Board pearl: Monitor growth charts — limb-length discrepancy >2 cm at skeletal maturity may warrant epiphysiodesis of the longer leg; refer to ortho early when discrepancy is documented.

— Physicians are mandated reporters in all 50 states; reasonable suspicion, not proof, triggers report to Child Protective Services. Failure to report carries criminal and civil liability.
— Red flags: implausible mechanism, delayed care, multiple fractures at different healing stages, posterior rib fractures, metaphyseal corner ("bucket-handle") fractures, femur fracture in non-ambulatory infant, retinal hemorrhages.
— Workup: skeletal survey (children <2), head CT/MRI, ophthalmology for retinal exam, social work, child protection team. Admit for safety while investigation proceeds — do not discharge to a potentially unsafe environment.
— Most procedures (joint aspiration, surgery) require parental consent. Adolescents may consent to STI testing/treatment (e.g., gonococcal arthritis workup) without parental consent in most states — preserve confidentiality.
— Emancipated minors, married minors, or pregnant adolescents may consent for themselves (state-dependent).
— Limp is a classic "bounce-back" diagnosis — ensure explicit return precautions (fever, worsening pain, refusal to bear weight) and 24-hour reassessment plan in writing. Document this clearly.
— Handoffs from ED to ward: SBAR including Kocher score, pending cultures, antibiotic timing.
— Avoid unnecessary CT in children (radiation); prefer MRI/US.
— Avoid premature steroid trials in undifferentiated bone pain (mask leukemia).
Step 3 management: When NAT is suspected, admit the child and notify CPS before discharge — never discharge first, report later. The hospital is the safe holding environment.

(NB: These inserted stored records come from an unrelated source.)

(** X9.  After a transaction that changed the document, linting with the cache
    the update produced gives what linting the same document without a
    cache gives, when the document does not parse or there is no structural
    linter. *)
Theorem updated_cache_agrees_with_no_cache (sl : option Linter)
  (view : View) (oldValue newValue : option Cache) (tx : Tx)
  (field : option (option Cache)) :
  docChanged tx = true ->
  doc (view_state view) = newDoc tx ->
  update (json5ParseCache SyntaxTree JSON5_parse) oldValue tx
  = Normal newValue ->
  sl = None \/ returns (JSON5_parse (Text.toString (newDoc tx))) = false ->
  field = None \/ field = Some None ->
  json5ParseLinter JSON5_parse sl (withField view (Some newValue))
  = json5ParseLinter JSON5_parse sl (withField view field).
Proof.
  intros Hdoc Hview Hupd Hcase Hfield.
  rewrite (lint_no_entry sl view field Hfield).
  destruct (JSON5_parse (Text.toString (newDoc tx))) as [v|e] eqn:Hparse.
  - destruct Hcase as [-> | Hfails]; [|discriminate Hfails].
    rewrite (parseCache_update_parsed Value SyntaxTree JSON5_parse
               oldValue tx v Hdoc Hparse) in Hupd.
    injection Hupd as <-.
    rewrite (freshLint_parsed Value Promise SyntaxTree JSON5_parse
               None (withField view field) v)
      by (cbn [withField view_state doc]; rewrite Hview; exact Hparse).
    reflexivity.
  - rewrite (parseCache_update_failed Value SyntaxTree JSON5_parse
               oldValue tx e Hdoc Hparse) in Hupd.
    injection Hupd as <-.
    rewrite (freshLint_parse_error Value Promise SyntaxTree JSON5_parse
               sl (withField view field) e)
      by (cbn [withField view_state doc]; rewrite Hview; exact Hparse).
    reflexivity.
Qed.

(** X10.  While the cache entry holds an error, the outcome of the lint function
    depends on the document and on that error only: not on the structural
    linter, which is not called, not on the value kept in the entry, and
    not on the parser. *)
Theorem cached_error_decides_lint (sl sl' : option Linter) (view : View)
  (c : Cache) (e : JsError.t) (o : option Value)
  (other_parse : string -> Completion Value) :
  field_json5ParseCache (view_state view) = Some (Some c) ->
  err c = Some e ->
  json5ParseLinter other_parse sl'
    (withField view (Some (Some (mkCache (Some e) o))))
  = json5ParseLinter JSON5_parse sl view.
Proof.
  intros Hfield Herr.
  rewrite (lint_cached_error Value Promise SyntaxTree JSON5_parse
             sl view c e Hfield Herr).
  exact (lint_cached_error Value Promise SyntaxTree other_parse sl'
           (withField view (Some (Some (mkCache (Some e) o))))
           (mkCache (Some e) o) e eq_refl eq_refl).
Qed.

(** X11.  A structural linter that throws an error without a position is handled
    in two ways.  With the parsed value in the cache the error leaves the
    lint function.  Without a cache entry, where the linter is called
    inside the [try] block, the error is caught and reported as a parse
    error: one diagnostic at offset 0 with the message of the error. *)
Theorem linter_exception_depends_on_cache (f : Linter) (view : View)
  (v : Value) (e : JsError.t) (field : option (option Cache)) :
  (forall view', f view' v = Throw e) ->
  JsError.has_position e = false ->
  JSON5_parse (Text.toString (doc (view_state view))) = Normal v ->
  field = None \/ field = Some None ->
  json5ParseLinter JSON5_parse (Some f)
    (withField view (Some (Some (mkCache None (Some v)))))
  = Throw e
  /\ json5ParseLinter JSON5_parse (Some f) (withField view field)
     = Normal (Immediate [errorAt 0 (JsError.message e)]).
Proof.
  intros Hf Hpos Hparse Hfield. split.
  - exact (lint_cached_linter_throws Value Promise SyntaxTree JSON5_parse f
             (withField view (Some (Some (mkCache None (Some v)))))
             (mkCache None (Some v)) v e eq_refl eq_refl eq_refl (Hf _)).
  - rewrite (lint_no_entry (Some f) view field Hfield).
    rewrite (freshLint_linter_throws Value Promise SyntaxTree JSON5_parse f
               (withField view field) v e Hparse (Hf _)).
    rewrite (handleParseError_no_position _ e Hpos). reflexivity.
Qed.

End LinterOnCache.

(** ** The cursor path over a run of transactions *)

Section CursorPathRuns.

Variables Value SyntaxTree SyntaxNode : Type.
Variable nodeAtCursor : EditorState Value SyntaxTree -> Z -> option SyntaxNode.
Variable getPathAtNode :
  EditorState Value SyntaxTree -> SyntaxNode -> option (list Segment).

Local Abbreviation Tx := (Transaction Value SyntaxTree).
Local Abbreviation CursorPath := (JsonCursorPath SyntaxNode).

Lemma cursorPath_run_returns (s : CursorPath) (txs : list Tx) :
  exists s',
    runField (jsonCursorPath nodeAtCursor getPathAtNode) s txs = Normal s'.
Proof.
  revert s.
  induction txs as [|tx txs IH]; intro s.
  - now exists s.
  - cbn [runField]. rewrite cursorPath_update_eq. cbn [bind]. apply IH.
Qed.

(** X12.  After a run of transactions the cursor path is the one of the last
    transaction alone: the transactions before it and the value the field
    started from leave no trace. *)
Theorem cursor_path_after_run (s s0 : CursorPath) (txs : list Tx) (tx : Tx) :
  runField (jsonCursorPath nodeAtCursor getPathAtNode) s (txs ++ [tx])
  = update (jsonCursorPath nodeAtCursor getPathAtNode) s0 tx.
Proof.
  rewrite runField_app.
  destruct (cursorPath_run_returns s txs) as (s' & ->).
  cbn [bind runField].
  rewrite (cursorPath_update_eq _ _ _ _ _ s' tx).
  rewrite (cursorPath_update_eq _ _ _ _ _ s0 tx).
  reflexivity.
Qed.

End CursorPathRuns.

(** ** Examples of the lint function on top of the parse cache *)

Lemma sample_error_entry_reachable :
  reachable (json5ParseCache SampleTree sample_parse)
    (Some (mkCache (Some (eofError 1 2)) None)).
Proof.
  apply reachable_update
    with (s := None) (tx := sampleEdit "{" 1).
  - apply (reachable_create (json5ParseCache SampleTree sample_parse)).
  - reflexivity.
Qed.

(** The entry made by editing the empty cache into [{] holds an error. *)
Lemma cache_entry_has_error_or_value_witness :
  err (mkCache (Some (eofError 1 2)) (@None Json)) <> None
  \/ obj (mkCache (Some (eofError 1 2)) (@None Json)) <> None.
Proof.
  exact (cache_entry_has_error_or_value Json SampleTree sample_parse
           (Some (mkCache (Some (eofError 1 2)) None))
           (mkCache (Some (eofError 1 2)) None)
           sample_error_entry_reachable eq_refl).
Defined.

(** With that entry, a parser that accepts everything changes nothing. *)
Lemma lint_on_cache_entry_never_parses_witness :
  json5ParseLinter (fun _ => Normal JNull) (Some quietLinter)
    (sampleView "{" (Some (Some (mkCache (Some (eofError 1 2)) None))))
  = json5ParseLinter sample_parse (Some quietLinter)
      (sampleView "{" (Some (Some (mkCache (Some (eofError 1 2)) None)))).
Proof.
  exact (lint_on_cache_entry_never_parses Json unit SampleTree sample_parse
           (Some quietLinter)
           (sampleView "{" (Some (Some (mkCache (Some (eofError 1 2)) None))))
           (mkCache (Some (eofError 1 2)) None) (fun _ => Normal JNull)
           sample_error_entry_reachable eq_refl).
Defined.

(** The document [{], linted with the cache of the edit that made it and
    linted without a cache. *)
Lemma updated_cache_agrees_with_no_cache_witness :
  json5ParseLinter sample_parse (Some quietLinter)
    (withField (sampleView "{" None)
       (Some (Some (mkCache (Some (eofError 1 2)) None))))
  = json5ParseLinter sample_parse (Some quietLinter)
      (withField (sampleView "{" None) None).
Proof.
  exact (updated_cache_agrees_with_no_cache Json unit SampleTree
           sample_parse (Some quietLinter) (sampleView "{" None)
           None (Some (mkCache (Some (eofError 1 2)) None))
           (sampleEdit "{" 1) None
           eq_refl eq_refl eq_refl (or_intror eq_refl) (or_introl eq_refl)).
Defined.

(** The error of [{] in the cache: a failing structural linter, another
    kept value and another parser give the same diagnostic. *)
Lemma cached_error_decides_lint_witness :
  json5ParseLinter (fun _ => Normal JNull) (Some failingLinter)
    (withField
       (sampleView "{" (Some (Some (mkCache (Some (eofError 1 2)) None))))
       (Some (Some (mkCache (Some (eofError 1 2)) (Some JNull)))))
  = json5ParseLinter sample_parse (Some quietLinter)
      (sampleView "{" (Some (Some (mkCache (Some (eofError 1 2)) None)))).
Proof.
  exact (cached_error_decides_lint Json unit SampleTree sample_parse
           (Some quietLinter) (Some failingLinter)
           (sampleView "{" (Some (Some (mkCache (Some (eofError 1 2)) None))))
           (mkCache (Some (eofError 1 2)) None) (eofError 1 2) (Some JNull)
           (fun _ => Normal JNull) eq_refl eq_refl).
Defined.

(** The document [{}] and a structural linter that throws: thrown on with
    the value in the cache, shown as a diagnostic at offset 0 without. *)
Lemma linter_exception_depends_on_cache_witness :
  json5ParseLinter sample_parse (Some failingLinter)
    (withField (sampleView "{}" None)
       (Some (Some (mkCache None (Some (JObject []))))))
  = Throw (JsError.make JsError.TypeError "schema is not defined" None None)
  /\ json5ParseLinter sample_parse (Some failingLinter)
       (withField (sampleView "{}" None) (Some None))
     = Normal (Immediate [errorAt 0 "schema is not defined"]).
Proof.
  exact (linter_exception_depends_on_cache Json unit SampleTree sample_parse
           failingLinter (sampleView "{}" None) (JObject [])
           (JsError.make JsError.TypeError "schema is not defined" None None)
           (Some None) (fun _ => eq_refl) eq_refl eq_refl
           (or_intror eq_refl)).
Defined.

(** ** The patterns of the language definition *)

Lemma matchMany_spec (class : ascii -> bool) (k : string -> bool)
  (s : string) :
  matchMany class k s = true
  <-> exists ws t, s = (ws ++ t)%string
                   /\ allOf class ws = true /\ k t = true.
Proof.
  split.
  - induction s as [|c s IH]; cbn [matchMany]; intro H.
    + rewrite orb_false_r in H.
      exists EmptyString, EmptyString. repeat split; assumption.
    + apply orb_true_iff in H. destruct H as [Hk | Hmore].
      * exists EmptyString, (String c s). repeat split; assumption.
      * apply andb_true_iff in Hmore. destruct Hmore as [Hc Hs].
        destruct (IH Hs) as (ws & t & -> & Hws & Hk).
        exists (String c ws), t. cbn [append allOf]. rewrite Hc, Hws.
        repeat split; assumption.
  - intros (ws & t & -> & Hws & Hk).
    induction ws as [|c ws IH].
    + cbn [append]. destruct t; cbn [matchMany]; rewrite Hk; reflexivity.
    + cbn [allOf] in Hws. apply andb_true_iff in Hws.
      destruct Hws as [Hc Hws].
      cbn [append matchMany]. rewrite Hc, (IH Hws).
      apply orb_true_r.
Qed.

Lemma isChar_eq (c a : ascii) : isChar c a = true <-> a = c.
Proof.
  unfold isChar. rewrite Ascii.eqb_eq. split; congruence.
Qed.

(** X13.  [indentOnInput] accepts exactly the strings made of white space
    followed by one closing brace or bracket, and nothing after it. *)
Theorem indentOnInput_accepts (s : string) :
  test indentOnInput s = true
  <-> exists ws c, s = (ws ++ String c EmptyString)%string
                   /\ allOf isSpace ws = true
                   /\ (c = "}"%char \/ c = "]"%char).
Proof.
  unfold test, indentOnInput. cbn [atoms toEnd matchAtoms].
  rewrite matchMany_spec. split.
  - intros (ws & t & -> & Hws & Hk).
    destruct t as [|c t]; [discriminate|].
    apply andb_true_iff in Hk. destruct Hk as [Hc Ht].
    destruct t; [|discriminate].
    exists ws, c. repeat split; [assumption|].
    unfold isCloser in Hc. apply orb_true_iff in Hc.
    destruct Hc as [Hc | Hc]; apply isChar_eq in Hc; auto.
  - intros (ws & c & -> & Hws & Hc).
    exists ws, (String c EmptyString). repeat split; [assumption|].
    cbn [isEmpty]. rewrite andb_true_r. unfold isCloser.
    destruct Hc as [-> | ->]; reflexivity.
Qed.

Lemma except_accepts (closer : ascii) (s : string) :
  test (mkPattern [Many isSpace; One (isChar closer)] false) s = true
  <-> exists ws t, s = (ws ++ String closer t)%string
                   /\ allOf isSpace ws = true.
Proof.
  unfold test. cbn [atoms toEnd matchAtoms].
  rewrite matchMany_spec. split.
  - intros (ws & t & -> & Hws & Hk).
    destruct t as [|c t]; [discriminate|].
    rewrite andb_true_r in Hk. apply isChar_eq in Hk. subst c.
    exists ws, t. split; [reflexivity|assumption].
  - intros (ws & t & -> & Hws).
    exists ws, (String closer t). repeat split; [assumption|].
    rewrite andb_true_r. now apply isChar_eq.
Qed.
Lemma steps_call {A : Type} P l f (x : result A) :
  P (EvCall f) -> steps (run P l) (call f x).
Proof.
  intros HP. unfold call. apply steps_bind; [apply _|by apply steps_log|].
  intros _. apply steps_lift, _.
Qed.

Lemma steps_perform P l (e : Effect R) :
  P (EvEffect l e) -> steps (run P l) (perform l e).
Proof.
  intros He s r s' [= <- <-]. cbn.
  split; [done|]. split.
  { intros l' Hl'. cbn. destruct (Nat.eqb_spec l' l); [congruence|reflexivity]. }
  exists [EvEffect l e]. cbn. destruct (Nat.eqb_spec l l); [|congruence].
  split; [done|]. split; [by constructor|done].
Qed.
End Steps.

Ltac steps_step :=
  first
    [ apply steps_bind; [apply _| |intros ?]
    | apply steps_ret; apply _
    | apply steps_lift; apply _
    | apply steps_raise; apply _
    | apply steps_load; apply _
    | apply steps_deref; apply _
    | apply steps_call
    | apply steps_perform
    | match goal with
      | |- steps _ (match ?x with _ => _ end) => destruct x eqn:?
      | |- steps _ (for_each _ _) => cbn [for_each]
      end ].

Ltac unfold_driver :=
  unfold velocity_on, ensure_moments, stochastic_branch, deterministic_branch,
    write_pars, inplace_subset_var, set_layer_rows_at, ensure_layer, set_layer_at,
    set_var_at, compute_stochastic, compute_deterministic, Velocity_init,
    get_residuals, get_pars_names, enumerate.

Ltac solve_steps := unfold_driver; cbn [imap]; repeat steps_step.

(** ** Strings *)

Lemma string_length_app (s1 s2 : string) :
  String.length (s1 +:+ s2) = String.length s1 + String.length s2.
Proof. induction s1 as [|c s1 IH]; simpl; [done|]. by rewrite IH. Qed.

Lemma variance_key_neq (vkey : string) : "variance_" +:+ vkey <> vkey.
Proof.
  intros H. apply (f_equal String.length) in H.
  rewrite string_length_app in H. simpl in H. lia.
Qed.

Section SeqSteps.
Context {R : Type} (A B : relation (State R)).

— 0–3 yr: toddler's fracture, DDH, NAT, septic arthritis (Kingella).
— 4–8 yr: transient synovitis, LCP, JIA-oligoarticular.
— 9–16 yr: SCFE, Osgood-Schlatter, stress fracture, osteosarcoma, Ewing.
— Neonate: GBS, S. aureus, gram-negatives.
— 6 mo–4 yr: Kingella kingae (often from URI).
— Older child: S. aureus.
— Adolescent sexually active: Neisseria gonorrhoeae.
— Sickle cell osteomyelitis: Salmonella.
— Puncture through sneaker: Pseudomonas.
Board pearl: Frog-leg lateral view is the single most important radiograph in adolescent hip/knee pain — without it, you will miss SCFE.

Key distinction: When the stem gives fever + non-weight-bearing, the answer is almost always septic arthritis workup, even if some Kocher criteria are borderline.

A limp in a child is never normal — stratify by age, score with Kocher, image the hip even when the knee hurts, and never miss SCFE, septic arthritis, NAT, or leukemia.
Board pearl: The single most tested concept is adolescent knee pain → image the hip → diagnose SCFE → percutaneous in-situ screw fixation, non-weight-bearing in the interim — memorize this pathway cold.